# Data Modeling

> **Advanced concept.** This page assumes familiarity with entities, features, metrics, and relationships. If you're just getting started, read [Entities](https://docs.getlynk.ai/concepts/concepts/entities) first.

Feature chaining is Lynk's mechanism for building features on top of features from other entities. When used across multiple entities, it creates a full data pipeline — values that flow through layers of your semantic graph, each layer building on the one before it.

This page explains how that works and when to use each pattern.

***

## How Feature Chaining Works

Any feature type that sources from another entity is a chain link. That includes:

* **`metric`** — aggregates rows from a related entity (`total_spend_usd` on `player` from `purchase.sum_net_revenue_usd`)
* **`first_last`** — pulls the first or last value from a related entity's rows (`first_purchase_date` on `player` from `purchase`, ordered by `purchase_date`)
* **`field`** — pulls a column from a related entity or source table (`store` on `player` from the player's most recent purchase record)

What makes chaining a pipeline is that a feature on entity B — regardless of type — can be used as input to a metric or formula on entity B, which entity C can then reference. Each layer computes once; downstream entities reference it.

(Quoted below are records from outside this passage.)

(** * Automated File Organizer: a shallow embedding of [organizer.py]

    The development follows [src/Automated_File_Organizer/organizer.py]:

    - [Str] and [PurePath] model the pieces of [str] and [pathlib.PurePath]
      the program uses ([lower], [startswith], [name], [parent], [stem],
      [suffix], the [/] operator);
    - [CATEGORIES] is the extension table of lines 21-48;
    - [FS] models the file system the program runs against (a finite tree of
      regular files, directories and leaf symbolic links) together with the
      [pathlib.Path] / [shutil] calls the program makes, each of which the
      environment can make fail, as it can the traversal;
    - [resolve_conflict], [is_same_file] and [organize_directory] are
      translated line by line, in a small state-and-exception monad.

    The calls to [logging] have no part in what the functions compute and
    are left out, as are [configure_logging], [parse_args] and [main]. *)

From Stdlib Require Import Ascii String ZArith Lia.
From stdpp Require Import gmap strings list pretty.

Local Open Scope string_scope.
Local Open Scope Z_scope.
Local Open Scope list_scope.

(** ** Strings: the [str] methods used by the program *)

Module Str.

(** [s[n:]] *)
Fixpoint drop (n : nat) (s : string) : string :=
  match n, s with
  | O, _ => s
  | S _, EmptyString => EmptyString
  | S n', String _ s' => drop n' s'
  end.

(** [s[:n]] *)
Fixpoint take (n : nat) (s : string) : string :=
  match n, s with
  | O, _ => EmptyString
  | S _, EmptyString => EmptyString
  | S n', String a s' => String a (take n' s')
  end.

(** [s.rfind(c)]: index of the last occurrence of [c], or [-1]. *)
Fixpoint rfind (c : ascii) (s : string) : Z :=
  match s with
  | EmptyString => -1
  | String a s' =>
      let i := rfind c s' in
      if 0 <=? i then i + 1
      else if Ascii.eqb a c then 0 else -1
  end.

(** [len(s)] *)
Definition len (s : string) : Z := Z.of_nat (String.length s).

(** One character of [str.lower()]: the letters [A]-[Z] are shifted to
    [a]-[z]; every other character is kept.  Names are modelled as
    sequences of 8-bit characters, so the lower-casing of characters
    outside ASCII is not part of the model. *)
Definition lower_char (a : ascii) : ascii :=
  let n := N_of_ascii a in
  if ((65 <=? n) && (n <=? 90))%N then ascii_of_N (n + 32) else a.

(** [s.lower()] *)
Fixpoint lower (s : string) : string :=
  match s with
  | EmptyString => EmptyString
  | String a s' => String (lower_char a) (lower s')
  end.

(** [s.startswith(c)] for a one-character prefix [c]. *)
Definition startswith (c : ascii) (s : string) : bool :=
  match s with
  | String a _ => Ascii.eqb a c
  | EmptyString => false
  end.

End Str.

(** ** Pure paths

    A path is the list of its components below the file-system root; the
    program only builds paths with [/] from [source] and from the entries
    [rglob] yields, so components are non-empty names without separator. *)

Definition path := list string.

Module PurePath.

(** [p.name]: the final component ([''] for the root). *)
Definition name (p : path) : string := default "" (last p).

(** [p.parent] *)
Definition parent (p : path) : path := removelast p.

(** [p / s] *)
Definition joinpath (p : path) (s : string) : path := (p ++ [s])%list.

(** The test [0 < i < len(name) - 1] shared by [suffix] and [stem], with
    [i = name.rfind('.')]. *)
Definition has_suffix (nm : string) : bool :=
  let i := Str.rfind "." nm in
  (0 <? i) && (i <? Str.len nm - 1).

Definition suffix_of_name (nm : string) : string :=
  if has_suffix nm then Str.drop (Z.to_nat (Str.rfind "." nm)) nm else "".

Definition stem_of_name (nm : string) : string :=
  if has_suffix nm then Str.take (Z.to_nat (Str.rfind "." nm)) nm else nm.

(** [p.suffix]: the final component's last dot-suffix, when the last dot
    is neither the first nor the last character of the name
    ([pathlib] up to Python 3.13). *)
Definition suffix (p : path) : string := suffix_of_name (name p).

(** [p.stem]: the final component without its suffix. *)
Definition stem (p : path) : string := stem_of_name (name p).

End PurePath.

Notation "p // s" := (PurePath.joinpath p s) (at level 40, left associativity).

(** ** The category table (lines 21-48) *)

Definition CATEGORIES : gmap string string :=
  list_to_map
    [ (".py", "Python_Code"); (".ipynb", "Notebooks"); (".txt", "Documents");
      (".md", "Documents"); (".pdf", "Documents"); (".docx", "Documents");
      (".xlsx", "Spreadsheets"); (".csv", "Spreadsheets"); (".png", "Images");
      (".jpg", "Images"); (".jpeg", "Images"); (".gif", "Images");
      (".bmp", "Images"); (".mp3", "Audio"); (".wav", "Audio");
      (".mp4", "Video"); (".mov", "Video"); (".zip", "Archives");
      (".tar", "Archives"); (".gz", "Archives"); (".json", "Data");
      (".xml", "Data"); (".html", "Web"); (".css", "Web"); (".js", "Web") ].

(** Lines 101-102: [ext = item.suffix.lower()] and
    [category = CATEGORIES.get(ext, 'Other')]. *)
Definition category_of_ext (ext : string) : string :=
  default "Other" (CATEGORIES !! ext).

Definition category_of (item : path) : string :=
  category_of_ext (Str.lower (PurePath.suffix item)).

(** "Regardless of letter case", said without [Str.lower]: [a] is the
    upper-case form of [b] when [a] is one of the letters [A]-[Z] and [b] is
    the letter 32 places further on; two characters are the same up to case
    when they are equal or one is the upper-case form of the other; two
    strings, when they are so character by character. *)
Definition upper_case_of (a b : ascii) : bool :=
  let n := N_of_ascii a in
  ((65 <=? n) && (n <=? 90) && (N_of_ascii b =? n + 32))%N.

Definition same_char_up_to_case (a b : ascii) : bool :=
  Ascii.eqb a b || upper_case_of a b || upper_case_of b a.

Fixpoint same_up_to_case (s1 s2 : string) : bool :=
  match s1, s2 with
  | EmptyString, EmptyString => true
  | String a s1', String b s2' => same_char_up_to_case a b && same_up_to_case s1' s2'
  | _, _ => false
  end.

(** ** Exceptions and results

    The [except] clauses of [organize_directory] distinguish
    [PermissionError], [FileNotFoundError] / [OSError] and any other
    [Exception]; [exn_str] is [str(e)]. *)

Inductive exn_class := PermissionError | FileNotFoundError | OSError | OtherException.

Record exn := Exn { exn_class_of : exn_class; exn_str : string }.

Inductive result (A : Type) : Type :=
| Ok (a : A)
| Raise (e : exn).
Arguments Ok {A} a.
Arguments Raise {A} e.

#[global] Instance exn_class_eq_dec : EqDecision exn_class.
Proof. solve_decision. Defined.
#[global] Instance exn_eq_dec : EqDecision exn.
Proof. solve_decision. Defined.
#[global] Instance result_eq_dec {A} `{EqDecision A} : EqDecision (result A).
Proof. solve_decision. Defined.

(** ** The file system

    The environment of the program: a finite tree whose entries are regular
    files, directories and symbolic links.  Symbolic links are leaves (they
    do not stand for directories) and point outside the tree being
    organised, so that [Path.resolve()] leaves the absolute, normalised paths
    the program handles unchanged; a link is [dangling] when its target is
    missing.  The root (the empty path) is always a directory.

    Every call may moreover fail for reasons the tree does not show
    (permissions, devices, races): [faults] names the exception, if any, the
    environment raises for a call. *)

Module FS.

Inductive node := File | Dir | Symlink (dangling : bool).

#[global] Instance node_eq_dec : EqDecision node.
Proof. solve_decision. Defined.

Abbreviation tree := (gmap path node).

(** What the environment can make fail: the calls of [pathlib.Path] and
    [shutil] the program makes; the removal of the source that ends the copy
    fallback of [shutil.move] ([Unlink]); and the advance of the generator
    [source.rglob('*')] that has yielded [k] entries ([Next k]). *)
Inductive call :=
| Exists (p : path)
| IsDir (p : path)
| IsSymlink (p : path)
| Resolve (p : path)
| Mkdir (p : path)
| Move (src dst : path)
| Unlink (src : path)
| Next (k : nat).

Definition node_at (t : tree) (p : path) : option node :=
  match p with
  | [] => Some Dir
  | _ => t !! p
  end.

(** What [stat] (following links) answers. *)
Definition exists_in (t : tree) (p : path) : bool :=
  match node_at t p with
  | Some File | Some Dir => true
  | Some (Symlink dangling) => negb dangling
  | None => false
  end.

Definition is_dir_in (t : tree) (p : path) : bool :=
  match node_at t p with
  | Some Dir => true
  | _ => false
  end.

Definition is_symlink_in (t : tree) (p : path) : bool :=
  match node_at t p with
  | Some (Symlink _) => true
  | _ => false
  end.
(** * The jsc shell driver (Source/JavaScriptCore/jsc.cpp)

    A shallow embedding of the command-line harness around the JavaScriptCore
    engine: the source loader, the command-line parser, the batch driver, the
    natives that load files, the interactive loop and [jscmain].

    The engine itself (parser, interpreter, heap, values, VM options) is not
    part of the file; it enters the development as the operations of the
    class [Engine] below. *)

From Stdlib Require Import ZArith Lia Ascii String.
From stdpp Require Import base list strings pretty gmap.

Local Open Scope string_scope.
Local Open Scope list_scope.

(** ** Characters and buffers *)

(** [Vector<char>]: the elements in index order; [length] is [size()]. *)
Abbreviation Vector := (list ascii).

Definition NUL : ascii := Ascii.zero.

(** A run that leaves the defined behaviour of the C++ program, or a run
    that does not come to an end: a loop of the model that was not given
    enough steps, or a script that runs for ever. *)
Inductive Abnormal : Type :=
| UndefinedBehaviour
| NoTermination.

(** [Vector::resize(n)] on a [Vector<char>]: shrinking keeps the first [n]
    elements; growing keeps every element and adds elements that are not
    initialised ([char] needs no initialisation), here the bytes
    [uninitialised i] for each new index [i]. *)
Definition Vector_resize (uninitialised : nat -> ascii) (n : nat) (v : Vector) : Vector :=
  take n v ++ map uninitialised (seq (length v) (n - length v)).

(** [v[i] = c] through [Vector::operator[]], defined for [i < size()] only. *)
Definition store (i : nat) (c : ascii) (v : Vector) : option Vector :=
  if decide (i < length v) then Some (<[i:=c]> v) else None.

(** The bytes [fillBufferWithContentsOfFile] makes of the bytes of a file:
    a leading ["#!"] becomes ["//"]. *)
Definition neutraliseShebang (bytes : list ascii) : list ascii :=
  match bytes with
  | c0 :: c1 :: rest =>
    if Ascii.eqb c0 "#" && Ascii.eqb c1 "!" then "/"%char :: "/"%char :: rest
    else bytes
  | _ => bytes
  end.

(** Text search, for messages. *)
Definition toLower (c : ascii) : ascii :=
  let n := nat_of_ascii c in
  if (65 <=? n)%nat && (n <=? 90)%nat then ascii_of_nat (n + 32) else c.

Fixpoint lowercase (s : string) : string :=
  match s with
  | EmptyString => EmptyString
  | String c rest => String (toLower c) (lowercase rest)
  end.

Fixpoint occursIn (needle text : string) : bool :=
  String.prefix needle text ||
  match text with
  | EmptyString => false
  | String _ rest => occursIn needle rest
  end.

(** [text] contains [needle], letter case apart. *)
Definition mentions (needle text : string) : bool :=
  occursIn (lowercase needle) (lowercase text).

(** ** Files and streams *)

(** A file as [fopen(name, "r")] and [fread] see it: the bytes the text-mode
    stream delivers, and whether the device fails once they are delivered
    (a read error instead of the end of the file). *)
Record File : Type := {
  contents : list ascii;
  failing : bool
}.

(** [FILE*]: what is left to read and the two indicators. *)
Record FILE : Type := {
  unread : list ascii;
  device_fails : bool;
  end_of_file : bool;
  error : bool
}.

Definition fopen_stream (file : File) : FILE :=
  {| unread := contents file; device_fails := failing file;
     end_of_file := false; error := false |}.

Definition feof (f : FILE) : bool := end_of_file f.
Definition ferror (f : FILE) : bool := error f.

(** [fread(ptr, 1, n, f)]: the bytes stored through [ptr] and the stream
    afterwards. A short count happens only at the end of the file or on an
    error, and sets the matching indicator. *)
Definition fread (n : nat) (f : FILE) : list ascii * FILE :=
  if decide (n <= length (unread f)) then
    (take n (unread f),
     {| unread := drop n (unread f); device_fails := device_fails f;
        end_of_file := end_of_file f; error := error f |})
  else
    (unread f,
     {| unread := []; device_fails := device_fails f;
        end_of_file := negb (device_fails f); error := device_fails f |}).

(** ** fillBufferWithContentsOfFile: the part after [fopen] succeeded

    [size_t] counts are natural numbers here: [bufferCapacity] is the length
    of a buffer that exists, and [capacity_bound] below shows that it never
    exceeds [max 1024 (2 * length of the file)], so the model and the machine
    arithmetic agree as long as twice the file fits in a [size_t]. *)

Record ReadState : Type := {
  rs_file : FILE;
  rs_buffer : Vector;
  rs_bufferSize : nat;
  rs_bufferCapacity : nat
}.

Section Loader.

Variable uninitialised : nat -> ascii.

(** The [while (!feof(f) && !ferror(f))] loop. [fuel] bounds the number of
    iterations of the model. The region handed to [fread] starts at
    [buffer.data() + bufferSize] and is [bufferCapacity - bufferSize] long;
    it has to lie inside the buffer. *)
Fixpoint readLoop (fuel : nat) (f : FILE) (buffer : Vector)
    (bufferSize bufferCapacity : nat) : Abnormal + ReadState :=
  if negb (feof f) && negb (ferror f) then
    match fuel with
    | O => inl NoTermination
    | S fuel' =>
      let n := bufferCapacity - bufferSize in
      if decide (bufferSize + n <= length buffer) then
        let '(bytes, f') := fread n f in
        let buffer' :=
          take bufferSize buffer ++ bytes ++ drop (bufferSize + length bytes) buffer in
        let bufferSize' := bufferSize + length bytes in
        if (bufferSize' =? bufferCapacity)%nat then
          (* guarantees space for trailing '\0' *)
          let bufferCapacity' := bufferCapacity * 2 in
          readLoop fuel' f' (Vector_resize uninitialised bufferCapacity' buffer')
            bufferSize' bufferCapacity'
        else readLoop fuel' f' buffer' bufferSize' bufferCapacity
      else inl UndefinedBehaviour
    end
  else
    inr {| rs_file := f; rs_buffer := buffer;
           rs_bufferSize := bufferSize; rs_bufferCapacity := bufferCapacity |}.

(** The statements after the loop: the terminator and the shebang. The
    second byte is read only when the first one is ['#']. *)
Definition terminateAndPatch (st : ReadState) : Abnormal + Vector :=
  match store (rs_bufferSize st) NUL (rs_buffer st) with
  | None => inl UndefinedBehaviour
  | Some buffer =>
    match buffer !! 0 with
    | None => inl UndefinedBehaviour
    | Some c0 =>
      if Ascii.eqb c0 "#" then
        match buffer !! 1 with
        | None => inl UndefinedBehaviour
        | Some c1 =>
          if Ascii.eqb c1 "!" then
            (* buffer[0] = buffer[1] = '/' *)
            match store 1 "/" buffer with
            | None => inl UndefinedBehaviour
            | Some buffer1 =>
              match store 0 "/" buffer1 with
              | None => inl UndefinedBehaviour
              | Some buffer0 => inr buffer0
              end
            end
          else inr buffer
        end
      else inr buffer
    end
  end.

(** One more step than the stream has bytes is enough for the loop: every
    iteration but the last one consumes at least one byte ([readLoop_spec]),
    and more steps change nothing ([readLoop_more_fuel]). *)
Definition readIntoBuffer (f : FILE) (buffer : Vector) : Abnormal + Vector :=
  let bufferSize := 0 in
  let bufferCapacity := 1024 in
  let buffer := Vector_resize uninitialised bufferCapacity buffer in
  match readLoop (S (length (unread f))) f buffer bufferSize bufferCapacity with
  | inl a => inl a
  | inr st => terminateAndPatch st
  end.

End Loader.

(** ** Scripts and the command line *)

Record Script : Type := {
  isFile : bool;
  argument : string
}.

Record CommandLine : Type := {
  m_interactive : bool;
  m_dump : bool;
  m_exitCode : bool;
  m_scripts : list Script;
  m_arguments : list string;
  m_profile : bool;
  m_profilerOutput : string
}.

(** What [makeSource(text, filename)] is given. *)
Record SourceCode : Type := {
  source_text : string;
  source_url : string
}.

Definition EXIT_SUCCESS : Z := 0.
Definition EXIT_FAILURE : Z := 1.

Definition newline : string := String (ascii_of_nat 10) "".
Definition interactivePrompt : string := "> ".

(** ** The process and its environment *)

(** The state a run of the process works on. [exception] is the pending
    exception of the [JSGlobalData] ([exec->hadException()] is [Some]);
    [heap] is the rest of the [JSGlobalData]; [fresh_memory i] is the byte
    a [Vector<char>] that grows finds at its new index [i]. *)
Record World (JSValue Heap VMOptions : Type) : Type := {
  files : string -> option File;
  stdin : list ascii;
  stdout : string;
  stderr : string;
  heap : Heap;
  exception : option JSValue;
  vm_options : VMOptions;
  dumpGeneratedBytecodes : bool;
  fresh_memory : nat -> ascii
}.

Arguments files {_ _ _} _.
Arguments stdin {_ _ _} _.
Arguments stdout {_ _ _} _.
Arguments stderr {_ _ _} _.
Arguments heap {_ _ _} _.
Arguments exception {_ _ _} _.
Arguments vm_options {_ _ _} _.
Arguments dumpGeneratedBytecodes {_ _ _} _.
Arguments fresh_memory {_ _ _} _.

(** How the interpreter leaves a program: with a result, with an uncaught
    exception, or inside the host function [quit] that the program called;
    or it does not leave it at all: the program runs for ever. *)
Inductive Completion (JSValue : Type) : Type :=
| Normal (result : JSValue)
| Threw (thrown : JSValue)
| CalledQuit
| NeverReturns.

Two components are required at each step:

1. A relationship connecting the two entities
2. A feature on the destination entity that sources from the source entity (`source: <entity_name>`)

**`formula` features don't chain across entities** — they compute from other features on the same entity, so they can't source from a related entity. But they are essential to data modeling: once a `metric` or `first_last` feature has pulled a value onto an entity, a formula can derive new meaning from it. On `player`, after `total_spend_usd` is chained in from `purchase`, a formula can tier each player:

```yaml
- type: formula
  name: player_segment
  data_type: string
  description: Spend-based segment — 'whale', 'dolphin', or 'minnow'
  sql: >
    CASE
      WHEN {total_spend_usd} > 100 THEN 'whale'
      WHEN {total_spend_usd} > 20  THEN 'dolphin'
      ELSE 'minnow'
    END
```

The formula references `total_spend_usd`, which was itself chained in from `purchase`. That's the pattern: chain the raw value in, derive business meaning with a formula.

***

## Example: Three Entities, Two Patterns

Arcadia tracks player behavior through three entities: `purchase`, `player`, and `player_cohort`. Each `player_cohort` row represents a group of players who installed on the same date — pre-calculated in the warehouse.

The example below uses `metric` features to show chaining, since aggregations make the pipeline logic most visible. The same patterns apply to `first_last` and `field` features — any feature that sources from another entity participates in the chain.

The relationships are:

* `player` ↔ `purchase`: one player has many purchases
* `player_cohort` ↔ `player`: one cohort has many players
* `player_cohort` ↔ `purchase`: one cohort's players have many purchases (direct)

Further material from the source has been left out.